Privacy emerged as a common concern, with 50% of the reviewed studies lacking any measures to address it. The most prevalent privacy protection method identified was the use of skeleton joints estimation, employed in 45% of the studies.

Convolutional DL models were found to be predominant, owing to their effectiveness in processing spatial data and extensive history of refinement. However, we observed a lack of consideration for the temporal dimension in many studies, which limits the recognition of some activities.

Regarding datasets, we identified three common weaknesses: the absence of elderly individuals, a limited number of samples, and the inclusion of numerous irrelevant classes for the AAL systems. We recommend datasets such as ETRIActivity3D and ToyotaSmartHome, which offer extensive samples and include elderly participants.

Moving forward, we emphasize the importance of privacy assessment from the outset of studies and recommend selecting appropriate DL models based on deployment conditions. Utilizing publicly available datasets for model evaluation is crucial, and authors are encouraged to make custom datasets publicly available to enhance reproducibility and facilitate future research.

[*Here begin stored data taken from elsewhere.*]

Lemma page_blobs_spec now objects :
  match page_blobs now objects with
  | Ok blobs => ∀ blob, blob ∈ blobs ↔ lists_blob [(mkObjectPage objects None, now)] blob
  | Err _ => ∃ object h, object ∈ objects ∧ s3_key object = Some (key_for h) ∧ s3_size object = None
  end.
Proof.
  assert (Hone : ∀ objects blob, lists_blob [(mkObjectPage objects None, now)] blob ↔
    ∃ object, object ∈ objects ∧ s3_key object = Some (key_for (bl_hash blob)) ∧ bl_hash blob ≠ "" ∧
      s3_size object = Some (bl_size blob) ∧ bl_age blob = age now (s3_last_modified object)).
  { intros os blob. unfold lists_blob. setoid_rewrite list_elem_of_singleton. naive_solver. }
  induction objects as [|object objects IH]; cbn [page_blobs].
  - intros blob. rewrite Hone. set_solver.
  - destruct (s3_key object ≫= hash_for) as [hash|] eqn:Hhash.
    + apply bind_Some in Hhash as (key & Hkey & [-> Hne]%hash_for_Some).
      destruct (s3_size object) as [size|] eqn:Hsize; [|by exists object, hash; set_solver].
      destruct (page_blobs now objects) as [blobs|e].
      2: { destruct IH as (o & h & ? & ?). exists o, h. set_solver. }
      intros blob. rewrite elem_of_cons, IH, !Hone. split.
      * intros [->|(o & ? & ?)]; [exists object; set_solver|exists o; set_solver].
      * intros (o & [->|Ho]%elem_of_cons & Hk & Hn & Hs & Ha); [|right; eauto 10].
        left. rewrite Hkey in Hk. apply (inj Some) in Hk as Hk%key_for_inj. destruct blob. simpl in *. congruence.
    + destruct (page_blobs now objects) as [blobs|e].
      2: { destruct IH as (o & h & ? & ?). exists o, h. set_solver. }
      intros blob. rewrite IH, !Hone. split.
      * intros (o & ? & ?). exists o. set_solver.
      * intros (o & [->|Ho]%elem_of_cons & Hk & Hn & Hs & Ha); [|eauto 10].
        rewrite Hk in Hhash. simpl in Hhash.
        by rewrite (proj2 (hash_for_Some _ _) (conj eq_refl Hn)) in Hhash.
Qed.

Lemma lists_blob_cons page now pages blob :
  lists_blob ((page, now) :: pages) blob ↔
  lists_blob [(mkObjectPage (contents page) None, now)] blob ∨ lists_blob pages blob.
Proof.
  unfold lists_blob. setoid_rewrite elem_of_cons. setoid_rewrite elem_of_nil. split.
  - intros (p & n & o & [[= -> ->]|Hin] & Ho & Hrest); [left|right; eauto 10].
    eexists _, _, o. split; [by left|]. done.
  - intros [(p & n & o & [[= -> ->]|[]] & Ho & Hrest)|(p & n & o & Hin & Hrest)]; [|eauto 10].
    eexists _, _, o. split; [by left|]. done.
Qed.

In terms of deployment, camera setups within the environment were the most common approach identified, offering cost-effectiveness and flexibility. Alternatively, assistive robots like NAO and Pepper provide customizable options for deployment in various projects and environments.

Overall, this SLR provides a comprehensive overview of recent advancements in DL-based fall detection and HAR for the elderly, offering valuable insights for researchers, practitioners, and policymakers involved in developing and implementing AAL technologies.